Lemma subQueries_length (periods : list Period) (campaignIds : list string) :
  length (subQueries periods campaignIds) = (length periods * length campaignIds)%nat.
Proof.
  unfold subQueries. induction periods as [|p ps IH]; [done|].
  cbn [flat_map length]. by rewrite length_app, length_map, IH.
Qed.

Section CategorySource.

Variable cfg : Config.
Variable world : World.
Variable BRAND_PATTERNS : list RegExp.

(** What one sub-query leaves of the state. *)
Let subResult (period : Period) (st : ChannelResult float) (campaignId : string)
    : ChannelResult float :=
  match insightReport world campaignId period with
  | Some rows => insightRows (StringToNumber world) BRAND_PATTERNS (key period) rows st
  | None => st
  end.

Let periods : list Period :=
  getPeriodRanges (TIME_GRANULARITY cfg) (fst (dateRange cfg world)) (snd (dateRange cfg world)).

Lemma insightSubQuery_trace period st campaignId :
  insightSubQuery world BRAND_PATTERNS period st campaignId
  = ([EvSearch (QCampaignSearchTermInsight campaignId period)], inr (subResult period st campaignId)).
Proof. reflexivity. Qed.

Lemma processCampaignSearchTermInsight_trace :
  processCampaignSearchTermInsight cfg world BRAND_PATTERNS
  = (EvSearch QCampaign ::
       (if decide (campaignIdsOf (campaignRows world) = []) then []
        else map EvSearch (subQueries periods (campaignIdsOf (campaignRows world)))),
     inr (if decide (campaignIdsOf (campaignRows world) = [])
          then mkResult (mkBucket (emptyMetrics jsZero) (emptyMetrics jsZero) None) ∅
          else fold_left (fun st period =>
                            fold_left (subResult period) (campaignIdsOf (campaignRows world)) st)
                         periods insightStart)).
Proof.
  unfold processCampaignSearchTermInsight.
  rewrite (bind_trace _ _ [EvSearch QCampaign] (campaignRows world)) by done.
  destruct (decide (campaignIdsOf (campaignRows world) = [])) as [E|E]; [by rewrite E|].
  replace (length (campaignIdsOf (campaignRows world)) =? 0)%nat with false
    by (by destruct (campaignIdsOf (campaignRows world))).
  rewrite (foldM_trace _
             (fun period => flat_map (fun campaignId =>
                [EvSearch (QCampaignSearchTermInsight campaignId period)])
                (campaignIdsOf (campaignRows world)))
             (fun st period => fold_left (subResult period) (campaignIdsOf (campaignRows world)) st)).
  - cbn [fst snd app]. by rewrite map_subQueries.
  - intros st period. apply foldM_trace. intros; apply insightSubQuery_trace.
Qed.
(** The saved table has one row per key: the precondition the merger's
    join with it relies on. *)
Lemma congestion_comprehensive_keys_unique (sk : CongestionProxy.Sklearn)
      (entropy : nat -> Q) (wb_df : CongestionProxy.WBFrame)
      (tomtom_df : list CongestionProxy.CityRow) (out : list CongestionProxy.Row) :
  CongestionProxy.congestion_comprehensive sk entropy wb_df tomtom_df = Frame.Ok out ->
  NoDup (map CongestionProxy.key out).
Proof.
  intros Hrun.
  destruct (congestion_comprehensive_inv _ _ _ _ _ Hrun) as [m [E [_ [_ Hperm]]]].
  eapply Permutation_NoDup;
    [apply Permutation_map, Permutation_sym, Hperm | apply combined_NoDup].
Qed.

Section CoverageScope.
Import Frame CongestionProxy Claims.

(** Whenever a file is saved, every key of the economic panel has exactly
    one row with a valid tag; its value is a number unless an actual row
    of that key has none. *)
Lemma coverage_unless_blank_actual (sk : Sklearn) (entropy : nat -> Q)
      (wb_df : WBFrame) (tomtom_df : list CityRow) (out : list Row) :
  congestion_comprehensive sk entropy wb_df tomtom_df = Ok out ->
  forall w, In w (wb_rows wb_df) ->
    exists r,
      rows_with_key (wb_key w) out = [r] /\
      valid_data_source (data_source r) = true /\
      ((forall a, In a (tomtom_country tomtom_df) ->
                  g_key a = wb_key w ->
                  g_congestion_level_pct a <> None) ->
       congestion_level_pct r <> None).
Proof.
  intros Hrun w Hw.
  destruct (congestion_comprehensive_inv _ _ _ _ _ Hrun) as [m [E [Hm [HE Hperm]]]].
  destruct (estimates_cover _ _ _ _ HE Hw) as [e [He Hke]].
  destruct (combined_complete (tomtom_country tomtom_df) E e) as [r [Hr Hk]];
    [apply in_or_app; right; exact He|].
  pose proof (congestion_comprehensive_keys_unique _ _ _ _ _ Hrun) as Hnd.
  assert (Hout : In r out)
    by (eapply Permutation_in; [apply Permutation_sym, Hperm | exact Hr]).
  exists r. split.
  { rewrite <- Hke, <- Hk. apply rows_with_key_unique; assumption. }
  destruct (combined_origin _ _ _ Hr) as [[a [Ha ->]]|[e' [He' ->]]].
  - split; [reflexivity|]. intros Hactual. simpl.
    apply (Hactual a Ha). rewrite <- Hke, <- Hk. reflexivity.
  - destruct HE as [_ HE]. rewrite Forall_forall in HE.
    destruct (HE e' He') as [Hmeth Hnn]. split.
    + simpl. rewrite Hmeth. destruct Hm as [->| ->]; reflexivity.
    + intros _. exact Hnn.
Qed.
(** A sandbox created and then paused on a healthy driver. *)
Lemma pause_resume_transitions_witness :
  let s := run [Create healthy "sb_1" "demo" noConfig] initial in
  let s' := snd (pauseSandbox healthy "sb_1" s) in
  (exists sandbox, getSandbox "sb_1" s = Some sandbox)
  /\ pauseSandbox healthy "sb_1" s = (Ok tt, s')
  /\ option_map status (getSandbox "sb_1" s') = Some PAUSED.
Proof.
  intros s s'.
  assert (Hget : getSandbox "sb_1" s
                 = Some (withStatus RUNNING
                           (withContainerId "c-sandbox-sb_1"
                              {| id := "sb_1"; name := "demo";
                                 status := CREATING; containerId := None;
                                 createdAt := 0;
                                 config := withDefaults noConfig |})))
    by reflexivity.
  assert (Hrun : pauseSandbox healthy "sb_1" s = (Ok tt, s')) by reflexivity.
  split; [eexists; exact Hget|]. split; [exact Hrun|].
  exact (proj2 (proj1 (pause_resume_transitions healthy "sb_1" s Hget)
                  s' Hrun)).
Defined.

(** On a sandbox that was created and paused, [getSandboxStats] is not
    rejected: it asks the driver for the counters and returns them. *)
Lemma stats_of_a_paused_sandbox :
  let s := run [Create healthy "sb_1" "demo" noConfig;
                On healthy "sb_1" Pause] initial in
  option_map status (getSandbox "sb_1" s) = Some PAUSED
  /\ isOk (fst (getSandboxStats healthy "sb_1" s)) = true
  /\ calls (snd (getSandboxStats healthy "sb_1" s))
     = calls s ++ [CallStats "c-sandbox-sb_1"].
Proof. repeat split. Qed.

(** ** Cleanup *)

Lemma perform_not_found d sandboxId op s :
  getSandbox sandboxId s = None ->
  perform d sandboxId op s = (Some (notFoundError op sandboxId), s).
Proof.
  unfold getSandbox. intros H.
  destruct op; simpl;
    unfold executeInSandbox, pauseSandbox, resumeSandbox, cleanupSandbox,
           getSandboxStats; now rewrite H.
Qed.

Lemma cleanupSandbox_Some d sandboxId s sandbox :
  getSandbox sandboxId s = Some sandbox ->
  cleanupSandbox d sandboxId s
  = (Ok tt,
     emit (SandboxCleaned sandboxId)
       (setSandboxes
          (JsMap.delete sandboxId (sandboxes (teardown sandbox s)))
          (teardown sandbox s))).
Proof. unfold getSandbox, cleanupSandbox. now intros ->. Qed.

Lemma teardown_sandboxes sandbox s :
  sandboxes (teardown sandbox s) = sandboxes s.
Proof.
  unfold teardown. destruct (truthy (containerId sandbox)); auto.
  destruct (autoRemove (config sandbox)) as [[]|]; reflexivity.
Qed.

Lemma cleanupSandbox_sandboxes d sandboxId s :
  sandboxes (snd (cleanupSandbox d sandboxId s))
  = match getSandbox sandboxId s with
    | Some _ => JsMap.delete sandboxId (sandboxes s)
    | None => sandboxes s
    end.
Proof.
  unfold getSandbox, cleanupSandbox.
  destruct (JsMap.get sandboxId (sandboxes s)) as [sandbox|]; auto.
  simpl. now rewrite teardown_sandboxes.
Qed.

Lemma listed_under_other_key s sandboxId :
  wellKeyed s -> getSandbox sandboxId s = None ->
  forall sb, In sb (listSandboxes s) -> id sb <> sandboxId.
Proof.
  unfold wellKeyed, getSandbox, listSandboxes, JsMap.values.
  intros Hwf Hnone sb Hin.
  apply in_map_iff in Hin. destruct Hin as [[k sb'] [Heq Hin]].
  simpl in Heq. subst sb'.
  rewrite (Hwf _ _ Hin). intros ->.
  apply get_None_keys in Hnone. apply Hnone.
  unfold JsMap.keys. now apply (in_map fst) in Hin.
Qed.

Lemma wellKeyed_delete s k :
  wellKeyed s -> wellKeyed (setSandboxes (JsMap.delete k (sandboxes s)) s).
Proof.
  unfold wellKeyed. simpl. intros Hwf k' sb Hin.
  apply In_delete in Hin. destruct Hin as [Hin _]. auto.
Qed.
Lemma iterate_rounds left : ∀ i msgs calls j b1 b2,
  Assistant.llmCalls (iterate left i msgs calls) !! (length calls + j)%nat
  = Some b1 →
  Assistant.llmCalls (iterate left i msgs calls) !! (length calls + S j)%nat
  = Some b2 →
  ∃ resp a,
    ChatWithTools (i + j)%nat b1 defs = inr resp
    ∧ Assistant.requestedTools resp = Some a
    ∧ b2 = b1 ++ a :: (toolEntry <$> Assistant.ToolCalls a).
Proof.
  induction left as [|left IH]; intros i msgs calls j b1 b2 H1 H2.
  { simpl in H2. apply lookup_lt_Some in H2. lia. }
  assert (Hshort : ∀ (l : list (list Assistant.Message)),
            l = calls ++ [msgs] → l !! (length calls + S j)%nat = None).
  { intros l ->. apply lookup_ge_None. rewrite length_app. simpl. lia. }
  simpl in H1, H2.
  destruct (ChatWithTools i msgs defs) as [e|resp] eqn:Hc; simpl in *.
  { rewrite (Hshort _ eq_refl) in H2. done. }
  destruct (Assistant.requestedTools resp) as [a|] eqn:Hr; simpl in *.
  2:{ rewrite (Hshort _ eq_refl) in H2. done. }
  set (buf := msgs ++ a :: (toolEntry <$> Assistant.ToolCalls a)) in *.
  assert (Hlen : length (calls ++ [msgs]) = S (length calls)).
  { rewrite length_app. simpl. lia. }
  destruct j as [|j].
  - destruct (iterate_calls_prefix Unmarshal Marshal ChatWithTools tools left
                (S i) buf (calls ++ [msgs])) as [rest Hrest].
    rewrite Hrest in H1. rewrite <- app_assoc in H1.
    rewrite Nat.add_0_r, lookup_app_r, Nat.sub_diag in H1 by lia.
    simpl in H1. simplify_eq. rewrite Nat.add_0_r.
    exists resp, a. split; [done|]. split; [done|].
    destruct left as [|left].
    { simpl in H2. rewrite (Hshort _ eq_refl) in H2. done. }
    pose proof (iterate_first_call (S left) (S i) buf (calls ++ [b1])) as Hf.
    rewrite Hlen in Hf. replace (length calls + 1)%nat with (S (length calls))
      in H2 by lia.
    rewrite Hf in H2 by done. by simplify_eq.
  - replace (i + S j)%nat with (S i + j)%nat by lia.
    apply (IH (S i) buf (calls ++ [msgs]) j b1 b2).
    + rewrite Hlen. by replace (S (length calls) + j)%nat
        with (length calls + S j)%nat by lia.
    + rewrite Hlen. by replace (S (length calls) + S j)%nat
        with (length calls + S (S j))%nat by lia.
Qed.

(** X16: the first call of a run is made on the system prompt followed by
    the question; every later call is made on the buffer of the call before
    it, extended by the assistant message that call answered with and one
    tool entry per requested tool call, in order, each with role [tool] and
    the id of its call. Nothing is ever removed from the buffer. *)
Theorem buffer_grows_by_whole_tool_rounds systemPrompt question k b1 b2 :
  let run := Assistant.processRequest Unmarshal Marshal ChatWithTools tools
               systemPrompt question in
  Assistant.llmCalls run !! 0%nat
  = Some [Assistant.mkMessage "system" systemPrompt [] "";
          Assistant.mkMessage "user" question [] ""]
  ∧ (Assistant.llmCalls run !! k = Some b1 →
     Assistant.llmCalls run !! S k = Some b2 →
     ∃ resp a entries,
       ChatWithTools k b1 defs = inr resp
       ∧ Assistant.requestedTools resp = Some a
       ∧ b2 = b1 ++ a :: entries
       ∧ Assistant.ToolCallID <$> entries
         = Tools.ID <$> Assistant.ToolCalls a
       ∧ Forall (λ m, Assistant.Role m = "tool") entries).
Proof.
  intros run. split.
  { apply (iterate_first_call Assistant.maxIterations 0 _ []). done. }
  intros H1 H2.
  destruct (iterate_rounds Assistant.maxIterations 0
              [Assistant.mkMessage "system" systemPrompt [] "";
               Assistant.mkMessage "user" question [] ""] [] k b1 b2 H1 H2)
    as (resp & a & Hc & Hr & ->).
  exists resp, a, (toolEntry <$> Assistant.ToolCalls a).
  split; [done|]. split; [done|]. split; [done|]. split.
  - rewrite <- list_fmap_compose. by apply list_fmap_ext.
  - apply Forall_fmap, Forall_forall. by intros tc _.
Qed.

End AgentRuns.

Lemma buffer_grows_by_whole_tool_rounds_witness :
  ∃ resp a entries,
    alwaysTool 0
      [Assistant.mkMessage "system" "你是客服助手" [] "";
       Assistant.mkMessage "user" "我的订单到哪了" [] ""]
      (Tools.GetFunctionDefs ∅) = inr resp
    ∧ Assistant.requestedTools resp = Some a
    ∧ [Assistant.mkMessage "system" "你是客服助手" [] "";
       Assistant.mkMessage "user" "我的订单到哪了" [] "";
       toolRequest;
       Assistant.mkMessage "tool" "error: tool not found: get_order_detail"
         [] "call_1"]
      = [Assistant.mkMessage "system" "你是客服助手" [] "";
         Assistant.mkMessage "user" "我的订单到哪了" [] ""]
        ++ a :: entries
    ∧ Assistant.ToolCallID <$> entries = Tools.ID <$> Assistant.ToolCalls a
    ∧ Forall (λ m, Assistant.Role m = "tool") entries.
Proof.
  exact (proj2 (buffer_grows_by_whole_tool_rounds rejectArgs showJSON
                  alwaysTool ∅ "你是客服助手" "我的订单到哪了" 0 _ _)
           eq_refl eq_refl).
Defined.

▶ **Assignment**: Take the line above containing "JsMap.delete sandboxId (sandboxes s)", the line containing "ChatWithTools (i +", and all lines in between, and copy them exactly without anything else.

▶ **Solution**:
    | Some _ => JsMap.delete sandboxId (sandboxes s)
    | None => sandboxes s
    end.
Proof.
  unfold getSandbox, cleanupSandbox.
  destruct (JsMap.get sandboxId (sandboxes s)) as [sandbox|]; auto.
  simpl. now rewrite teardown_sandboxes.
Qed.

Lemma listed_under_other_key s sandboxId :
  wellKeyed s -> getSandbox sandboxId s = None ->
  forall sb, In sb (listSandboxes s) -> id sb <> sandboxId.
Proof.
  unfold wellKeyed, getSandbox, listSandboxes, JsMap.values.
  intros Hwf Hnone sb Hin.
  apply in_map_iff in Hin. destruct Hin as [[k sb'] [Heq Hin]].
  simpl in Heq. subst sb'.
  rewrite (Hwf _ _ Hin). intros ->.
  apply get_None_keys in Hnone. apply Hnone.
  unfold JsMap.keys. now apply (in_map fst) in Hin.
Qed.

Lemma wellKeyed_delete s k :
  wellKeyed s -> wellKeyed (setSandboxes (JsMap.delete k (sandboxes s)) s).
Proof.
  unfold wellKeyed. simpl. intros Hwf k' sb Hin.
  apply In_delete in Hin. destruct Hin as [Hin _]. auto.
Qed.
Lemma iterate_rounds left : ∀ i msgs calls j b1 b2,
  Assistant.llmCalls (iterate left i msgs calls) !! (length calls + j)%nat
  = Some b1 →
  Assistant.llmCalls (iterate left i msgs calls) !! (length calls + S j)%nat
  = Some b2 →
  ∃ resp a,
    ChatWithTools (i + j)%nat b1 defs = inr resp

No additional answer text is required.